- Other names: Dongchedi
- Developer: ByteDance
- Initial release: August 2017; 8 years ago
- Operating system: Android, IOS, HarmonyOS NEXT
- Available in: 2 languages
- List of languagesSimplified Chinese, English
- Type: Automotive news website
- License: Freeware
- Website: www.dongchedi.com

= Dcar =

Automotive content platform owned by ByteDance

Dcar or Dongchedi (懂车帝) is an automotive content platform owned by ByteDance, officially launched in 2017. The platform was originally the automotive channel of ByteDance's news aggregation application, Toutiao. Dcar started by publishing automotive-related content and has launched several original automotive programs.

According to QuestMobile data, its mobile application has 31 million monthly active users in January 2023, and its WeChat Mini Program had 1.9 million.

== Controversies ==
=== Car testing ===
Dcar's 2023 winter endurance test was a test designed to evaluate the pure electric range achievement rate of multiple hybrid models under severe cold conditions, involving about 20 models. The results showed that the Huawei and Seres-partnered AITO M7 extended-range version ranked lowest with a range achievement rate of 31.6%. At the same time, the range achievement rates of several models from Geely and Great Wall Motor were also less than 40%. The test results were questioned by Richard Yu, CEO of Huawei's Intelligent Automotive Solution Business Unit, and Yang Xueliang, Senior Vice President of Geely Holding Group. Yu Cheng-dong angrily denounced the test on WeChat Moments as a "deceptive test that misleads the public"; Yang Xueliang stated on Weibo that the testing process was "unscientific and not rigorous," and Great Wall Motor even planned to hold a press conference in Beijing to question Dcar's winter test standards.
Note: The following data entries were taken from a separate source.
(* ===== verification/SharedHeap.v ===== *)
(** * The shared heap (kernel/src/heap.rs, kernel/src/dropper.rs) and remote
    references (interface/src/rref: rref.rs, owned.rs, traits.rs)

    Every object on the shared heap is an allocation of three blocks: the
    value, the id of the owning domain and a borrow count.  The kernel keeps
    all of them in a table keyed by the address of the value.  The model holds
    the table, the [u64] cells, the values as trees (the code stores them as
    typed Rust data and finds the cleanup function by a type id), and the list
    of blocks returned to the memory provider.

    The memory provider is the kernel's global allocator: [alloc_heap] takes the three fresh
    addresses it returned as arguments.  The table of registered types
    ([DropMap]) is generated by the build: [has_type] is a parameter.  The order in which
    [HashMap::retain] visits the table is unspecified: [iter] is a parameter
    that lists the table in some order.

    Cleanup is recursive through the heap; it runs on fuel, the number of
    allocations in the table, and every nested call removes an allocation. *)

From Stdlib Require Import ZArith Lia.
From stdpp Require Import base gmap list sorting.
From stdpp Require Import options.
From S2P Require Import Prelude.

Set Default Proof Using "Type".

(** ** Data *)

(** [RRef<T>] *)
Record RRef := mkRRef {
  rr_domain_id_pointer : Z; rr_borrow_count_pointer : Z; rr_value_pointer : Z }.

Global Instance RRef_eq_dec : EqDecision RRef.
Proof. solve_decision. Defined.

(** A value on the shared heap, as the implementations of [CustomCleanup] see it:
    an [RRef], an [Option], an array, or a type that has only the default
    cleanup (scalars, and structures such as [Owned] even when they hold references). *)
#[warnings="-register-all"]
Inductive val :=
  | VScalar (n : Z)
  | VRRef (r : RRef)
  | VOption (o : option val)
  | VArray (vs : list val)
  | VOwned (o : option RRef).

(** [SharedHeapAllocation] *)
Record Allocation := mkAlloc {
  value_pointer : Z;
  domain_id_pointer : Z;
  borrow_count_pointer : Z;
  layout : Z * Z;
  type_id : Z }.
(* ===== verification/FdTable.v ===== *)
(** * File descriptors of the xv6 file system
    (domains/usr/xv6/kernel/fs/src/{opened_file,sysfile,cross_thread_temp_store}.rs, pipe.rs,
    lib/core/tls/src/lib.rs)

    Every thread has a table of 100 descriptors; an entry is an [Arc] of an open file, and
    descriptors of any threads may share one.  A parent saves a table for its child in a store
    that both reach.  The last [Arc] that goes away drops the open file, which closes the
    pipe end or gives the inode back to the inode cache.

    The store [files] holds the allocations behind the [Arc]s with their strong counts; an
    [Arc] is the key of its allocation.  [puts] lists the inodes given back.  A call runs on
    the thread's own table, so calls of different threads interleave call by call. *)

From Stdlib Require Import ZArith Lia.
From stdpp Require Import base gmap list.
From stdpp Require Import options.
From S2P Require Import Prelude Pipe.

Set Default Proof Using "Type".

Definition NFILE : nat := 100.

Inductive ErrorKind := InvalidFileDescriptor | TooManyOpenedFiles | InvalidCTTSId | UnsupportedOperation.

Inductive FileType := FPipe (pipe : nat) | FINode (inode : Z) (offset : Z) | FDevice (inode : Z) (major : Z).
#[export] Instance FileType_eq_dec : EqDecision FileType.
Proof. solve_decision. Defined.
Record OpenedFile := mkFile { file_type : FileType; readable : bool; writable : bool }.

Abbreviation FDTable := (list (option nat)).

Record FsState := mkFs {
  tables : gmap Z FDTable; temp : list (option FDTable); files : gmap nat (OpenedFile * nat);
  pipes : gmap nat PipeInternal; fresh : nat; puts : list Z }.

Definition Fs_new : FsState := mkFs ∅ [] ∅ ∅ 0 [].

Definition set_tables v (s : FsState) := mkFs v (temp s) (files s) (pipes s) (fresh s) (puts s).
Definition set_temp v (s : FsState) := mkFs (tables s) v (files s) (pipes s) (fresh s) (puts s).
Definition set_files v (s : FsState) := mkFs (tables s) (temp s) v (pipes s) (fresh s) (puts s).
Definition set_pipes v (s : FsState) := mkFs (tables s) (temp s) (files s) v (fresh s) (puts s).
Lemma use_of s u i bf :
  rep d s u -> buffers (internal s) !! i = Some bf -> (0 < reference_count bf)%Z ->
  u !! block_number bf = Some (mkUse i (reference_count bf) (data bf)).
Proof.
  intros R Hb Hrc. apply (r_use _ _ _ R). split; [done|]. exists bf. split; [done|].
  unfold meta. simpl. by erewrite (r_dev _ _ _ R) by eauto.
Qed.

(** Blocks in use sit in different buffers. *)
Lemma use_inj s u b b' x y : rep d s u -> u !! b = Some x -> u !! b' = Some y -> u_idx x = u_idx y -> b = b'.
Proof.
  intros R Hx Hy E. apply (r_use _ _ _ R) in Hx as [_ (c & Hc & [= _ E1 _ _])].
  apply (r_use _ _ _ R) in Hy as [_ (c' & Hc' & [= _ E2 _ _])]. congruence.
Qed.

Lemma use_set_pos b x u : (0 < u_rc x)%Z -> use_set b x u = <[b := x]> u.
Proof. intros Hx. unfold use_set. by destruct (Z.ltb_spec 0 (u_rc x)); [|lia]. Qed.

Lemma alter_others (f : Buffer -> Buffer) (i : nat) (bs : list Buffer) (j : nat) : j <> i -> meta <$> alter f i bs !! j = meta <$> bs !! j.
Proof. intros Hne. by rewrite list_lookup_alter_ne. Qed.

Lemma read_hit s u b v i bf ord :
  rep d s u -> blocks (bdev s) !! b = Some v -> buffers (internal s) !! i = Some bf -> dev bf = d ->
  block_number bf = b ->
  let s' := mkBCache (mkBC (alter (set_rc (reference_count bf + 1)) i (buffers (internal s))) (head (internal s))) (bdev s) in
  binv (internal s') ord -> rep d s' (<[b := read_use u b v i]> u) /\ (forall x, u !! b = Some x -> u_idx x = i).
Proof using Hd.
  intros R Hv Hb Hdv Hbn s' Hi.
  assert (Hu : forall x, u !! b = Some x -> u_idx x = i /\ u_rc x = reference_count bf /\ u_data x = data bf)
    by (intros; by eapply use_idx).
  assert (Hx : read_use u b v i = mkUse i (reference_count bf + 1) (data bf) /\ length (data bf) = BSIZE).
  { unfold read_use. destruct (u !! b) as [x|] eqn:Ex.
    - destruct (Hu x eq_refl) as (_ & -> & E). rewrite <- E. split; [done|]. by eapply (r_disk _ _ _ R).
    - assert (Hrc : reference_count bf = 0%Z).
      { destruct (r_binv _ _ _ R) as [ord0 Hi0]. pose proof (bi_rc _ _ Hi0 i bf Hb) as [? _].
        destruct (decide (reference_count bf = 0%Z)); [done|]. pose proof (use_of s u i bf R Hb ltac:(lia)). congruence. }
      destruct (r_free _ _ _ R i bf Hb Hrc) as [E|[_ E]]; [congruence|]. rewrite Hbn, Hv in E.
      injection E as ->. rewrite Hrc. split; [done|]. by eapply blocks_len. }
  destruct Hx as [Hx Hlen]. split; [|intros x E; by destruct (Hu x E)].
  pose proof (bi_rc _ _ Hi i (set_rc (reference_count bf + 1) bf)) as Hw. simpl in Hw.
  rewrite list_lookup_alter_eq, Hb in Hw. specialize (Hw eq_refl) as [Hw _].
  destruct (r_binv _ _ _ R) as [ord0 Hi0]. pose proof (bi_rc _ _ Hi0 i bf Hb) as [Hw0 _]. rewrite Hx.
  rewrite <- use_set_pos by (simpl; lia).
  eapply (rep_change d s u s' ord i); try done.
  - intros. by apply alter_others.
  - simpl. by rewrite list_lookup_alter_eq, Hb.
  - unfold meta, set_rc. simpl. by rewrite Hdv, Hbn.
  - intros b' y Hy. split; [intros E|intros ->; by apply Hu].
    apply (r_use _ _ _ R) in Hy as [_ (c & Hc & [= _ E2 _ _])]. congruence.
  - simpl. lia.
Qed.

Lemma read_miss s u b v i bf ord :
  rep d s u -> blocks (bdev s) !! b = Some v -> buffers (internal s) !! i = Some bf -> reference_count bf = 0%Z ->
  u !! b = None ->
  let s' := mkBCache (mkBC (alter (set_data v) i (buffers (recycled (internal s) i d b))) (head (internal s))) (bdev s) in
  binv (internal s') ord -> rep d s' (<[b := mkUse i 1 v]> u).
Proof using Hd.
  intros R Hv Hb Hrc Hn s' Hi.
  change (<[b:={| u_idx := i; u_rc := 1; u_data := v |}]> u) with (use_set b (mkUse i 1 v) u).
  eapply (rep_change d s u s' ord i); try done.
  - intros j Hj. simpl. rewrite !alter_others; done.
  - simpl. by rewrite !list_lookup_alter_eq, Hb.
  - done.
  - intros b' y Hy. split; [intros E|intros ->; congruence].
    apply (r_use _ _ _ R) in Hy as [Hp (c & Hc & [= _ E2 E3 _])]. rewrite E, Hb in Hc. injection Hc as <-. lia.
  - by eapply blocks_len.
Qed.

Lemma in_filter_ord (P : nat -> bool) s ord i bf :
  binv (internal s) ord -> buffers (internal s) !! i = Some bf -> P i = true -> i ∈ filter (fun i => P i = true) ord.
Proof.
  intros Hi Hb HP. apply list_elem_of_filter. split; [done|].
  apply (binv_in _ _ _ Hi). rewrite <- (bi_len _ _ Hi). by eapply lookup_lt_Some.
Qed.

Lemma no_hit_unused s u b ord :
  rep d s u -> binv (internal s) ord ->
  List.hd_error (filter (fun i => matches (internal s) d b i = true) ord) = None -> u !! b = None.
Proof.
  intros R Hi Hh. destruct (u !! b) as [x|] eqn:Ex; [|done].
  apply (r_use _ _ _ R) in Ex as [_ (c & Hc & [= E1 E2 _ _])].
  assert (Hin : u_idx x ∈ filter (fun i => matches (internal s) d b i = true) ord).
  { eapply in_filter_ord; [done..|]. unfold matches. by rewrite Hc, E1, E2, !Z.eqb_refl. }
  destruct (filter _ ord); [by apply elem_of_nil in Hin|done].
Qed.

Lemma no_free_size s u ord :
  rep d s u -> binv (internal s) ord ->
  list.last (filter (fun i => is_free (internal s) i = true) ord) = None -> NBUF <= size u.
Proof using Hd.
  intros R Hi Hl%list.last_None. apply (all_used_size s u R). intros i bf Hb.
  pose proof (bi_rc _ _ Hi i bf Hb) as [? _]. destruct (decide (reference_count bf = 0%Z)) as [E|]; [|lia].
  exfalso. assert (Hin : i ∈ filter (fun i => is_free (internal s) i = true) ord).
  { eapply in_filter_ord; [done..|]. unfold is_free. by rewrite Hb, E. }
  rewrite Hl in Hin. by apply elem_of_nil in Hin.
Qed.

Lemma rep_get s u ord b :
  rep d s u -> binv (internal s) ord -> (forall x, u !! b = Some x -> (u_rc x < 2 ^ 32 - 1)%Z) ->
  forall i bf, buffers (internal s) !! i = Some bf -> dev bf = d -> block_number bf = b ->
    (reference_count bf < 2 ^ 32 - 1)%Z.
Proof.
  intros R Hi Hmax i bf Hb Hdv Hbn. destruct (decide (0 < reference_count bf)%Z) as [Hp|]; [|lia].
  pose proof (use_of s u i bf R Hb Hp) as Hu. rewrite Hbn in Hu. apply (Hmax _ Hu).
Qed.

(** [read]: the content of the block, from its buffer or from the device. *)
Lemma read_spec s u b v :
  rep d s u -> blocks (bdev s) !! b = Some v ->
  (forall x, u !! b = Some x -> (u_rc x < 2 ^ 32 - 1)%Z) -> (u !! b = None -> size u < NBUF) ->
  exists i s', read d b s = Done (mkGuard d b i, s') /\ bdev s' = bdev s /\
    rep d s' (<[b := read_use u b v i]> u) /\ (forall x, u !! b = Some x -> u_idx x = i).
Proof using Hd.
  intros R Hv Hmax Hsize. destruct (r_binv _ _ _ R) as [ord Hi].
  pose proof (get_spec (internal s) ord d b Hi Hd (rep_get s u ord b R Hi Hmax)) as Hget. unfold read.
  destruct (List.hd_error _) as [i|] eqn:Ehit.
  { destruct Hget as (bf & Hb & Hdv & Hbn & Hg & Hi'). mstep (on_internal_Done _ s _ _ Hg).
    rewrite bind_mret. eexists i, _. split; [done|]. split; [done|]. by eapply (read_hit s u b v i bf ord). }
  pose proof (no_hit_unused s u b ord R Hi Ehit) as Hn.
  destruct (list.last _) as [i|] eqn:Efree.
  2:{ pose proof (no_free_size s u ord R Hi Efree). specialize (Hsize Hn). lia. }
  destruct Hget as [Hg Hi']. apply last_filter_in in Efree as [Hf _]. unfold is_free in Hf.
  destruct (buffers (internal s) !! i) as [bf|] eqn:Hb; [|done]. apply Z.eqb_eq in Hf.
  mstep (on_internal_Done _ s _ _ Hg).
  pose proof (blocks_len _ _ _ Hv) as [Hlen Hbr]. unfold sector_of, umul.
  rewrite checked_ok, bind_assoc, bind_lift, bind_assoc, bind_get by (unfold in_width; lia).
  cbn [bdev]. rewrite bind_assoc, (bdev_read_ok _ _ _ Hv), bind_lift.
  assert (Hb' : buffers (recycled (internal s) i d b) !! i = Some (mkBuf (prev bf) (next bf) d b 1 (data bf))).
  { simpl. by rewrite list_lookup_alter_eq, Hb. }
  mstep (on_internal_Done _ (mkBCache (recycled (internal s) i d b) (bdev s)) _ _
    (upd_buffer_Done _ i _ (set_data v) Hb')).
  eexists i, _. split; [done|]. split; [done|]. unfold read_use. rewrite Hn.
  split; [|done]. eapply (read_miss s u b v i bf ord); try done.
  simpl. eapply (binv_alter (recycled (internal s) i d b)); try done.
  intros j c Hj Hne Hdc [E1 E2]. apply Hne. symmetry. by eapply (bi_key _ _ Hi').
Qed.

(** A guard is good for the block it names while the block is in use. *)
Definition guards u (g : BufferGuard) (b : Z) (x : use) : Prop :=
  u !! b = Some x /\ g_index g = u_idx x /\ g_block_number g = b.

Lemma guards_buffer s u g b x :
  rep d s u -> guards u g b x ->
  exists bf, buffers (internal s) !! g_index g = Some bf /\ meta bf = (d, b, u_rc x, u_data x) /\ (0 < u_rc x)%Z.
Proof.
  intros R (Hx & -> & _). apply (r_use _ _ _ R) in Hx as [Hp (bf & Hb & Hm)]. eauto.
Qed.

Lemma guard_data_spec s u g b x :
  rep d s u -> guards u g b x -> guard_data g s = Done (u_data x, s).
Proof.
  intros R Hg. destruct (guards_buffer s u g b x R Hg) as (bf & Hb & [= _ _ _ E] & _).
  unfold guard_data. mstep (on_internal_Done _ s _ _ (buffer_Done _ _ _ Hb)). rewrite E. by destruct s.
Qed.

(** Any change of one buffer in use that keeps its block. *)
Lemma rep_touch s u g b x f y :
  rep d s u -> guards u g b x -> (forall z, next (f z) = next z) -> (forall z, prev (f z) = prev z) ->
  (forall bf, meta bf = (d, b, u_rc x, u_data x) -> meta (f bf) = (d, b, u_rc y, u_data y)) ->
  u_idx y = u_idx x -> in_width 32 (u_rc y) -> length (u_data y) = BSIZE ->
  (u_rc y = 0%Z -> blocks (bdev s) !! b = Some (u_data y)) ->
  on_internal (upd_buffer (g_index g) f) s =
    Done (tt, mkBCache (mkBC (alter f (g_index g) (buffers (internal s))) (head (internal s))) (bdev s)) /\
  rep d (mkBCache (mkBC (alter f (g_index g) (buffers (internal s))) (head (internal s))) (bdev s)) (use_set b y u).
Proof using Hd.
  intros R Hg Hn Hp Hf Hi Hw Hl Hc. destruct (guards_buffer s u g b x R Hg) as (bf & Hb & Hm & Hrc).
  split; [by apply on_internal_Done, (upd_buffer_Done _ _ bf)|]. destruct (r_binv _ _ _ R) as [ord Hinv].
  pose proof Hg as (Hx & Ei & Eb). pose proof (Hf bf Hm) as Hm'. pose proof Hm as [= E1 E2 _ _].
  pose proof Hm' as [= E3 E4 E5 _].
  assert (Hinv' : binv (mkBC (alter f (g_index g) (buffers (internal s))) (head (internal s))) ord).
  { eapply binv_alter; try done; [by rewrite E5|].
    intros j c Hj Hne Hdv [H1 H2]. apply Hne. symmetry. eapply (bi_key _ _ Hinv _ _ bf c); congruence. }
  eapply (rep_change d s u _ ord (g_index g) (f bf) b y); try done.
  - intros. by apply alter_others.
  - simpl. by rewrite list_lookup_alter_eq, Hb.
  - congruence.
  - apply Hw.
  - intros b' z Hz. rewrite Ei. split; [|congruence]. intros E. by eapply (use_inj s u).
  - by eapply (r_disk _ _ _ R).
Qed.

Lemma guard_set_spec s u g b x v :
  rep d s u -> guards u g b x -> length v = BSIZE ->
  exists s', guard_set g v s = Done (tt, s') /\ bdev s' = bdev s /\
    rep d s' (<[b := mkUse (u_idx x) (u_rc x) v]> u).
Proof using Hd.
  intros R Hg Hv. destruct (guards_buffer s u g b x R Hg) as (bf & Hb & [= E1 E2 E3 E4] & Hrc).
  destruct (r_binv _ _ _ R) as [ord Hi]. pose proof (bi_rc _ _ Hi _ _ Hb) as Hw. rewrite E3 in Hw.
  destruct (rep_touch s u g b x (set_data v) (mkUse (u_idx x) (u_rc x) v)) as [Hr Hs]; try done; simpl; try lia.
  { intros z [= F1 F2 F3 F4]. unfold meta. simpl. congruence. }
  rewrite use_set_pos in Hs by done. eauto.
Qed.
Dcar responded by saying that the "test used a unified standard, which is consistent with users' winter car usage scenarios, and there was no differential treatment." Previously, the results of the "2023 Dcar Summer Test" also sparked questions from several car brands regarding its testing methods and results.

In June 2024, Dcar announced that the 2024 summer test process would be broadcast live. At the same time, more than ten car brands announced a joint "CATARC Summer Test" with the China Automotive Technology and Research Center Co., Ltd. Xinhua News Agency reporter Zhang Yi wrote an article commenting that Dcar does not have the professional qualifications, personnel, facilities, or testing standards for car evaluations, and is not qualified to do so.

In November 2024, Dcar purchased 30 car models for a crash test, where the results and testing method of a 30% overlap frontal crash with a large truck also sparked controversy.

In July 2025, a test of Level 2 advanced driving assistance systems by Dcar and state television CCTV revealed that in a night scenario with road construction and a truck, only 47% of the tested vehicles could successfully avoid them; when a child suddenly ran into the road, 58% of the vehicles braked to a stop. On July 25, Elon Musk reposted the video, stating that "Tesla achieved the top results in China despite having no local training data." On the same day, Harmony Intelligent Mobility Alliance and AITO's official Weibo accounts stated that they had "seen the so-called 'test' from a certain platform" and "had no comment," while attaching an image stating their safety. The results also sparked controversy on Chinese social media, and Dcar responded by saying that the online public opinion was inconsistent with the relevant facts.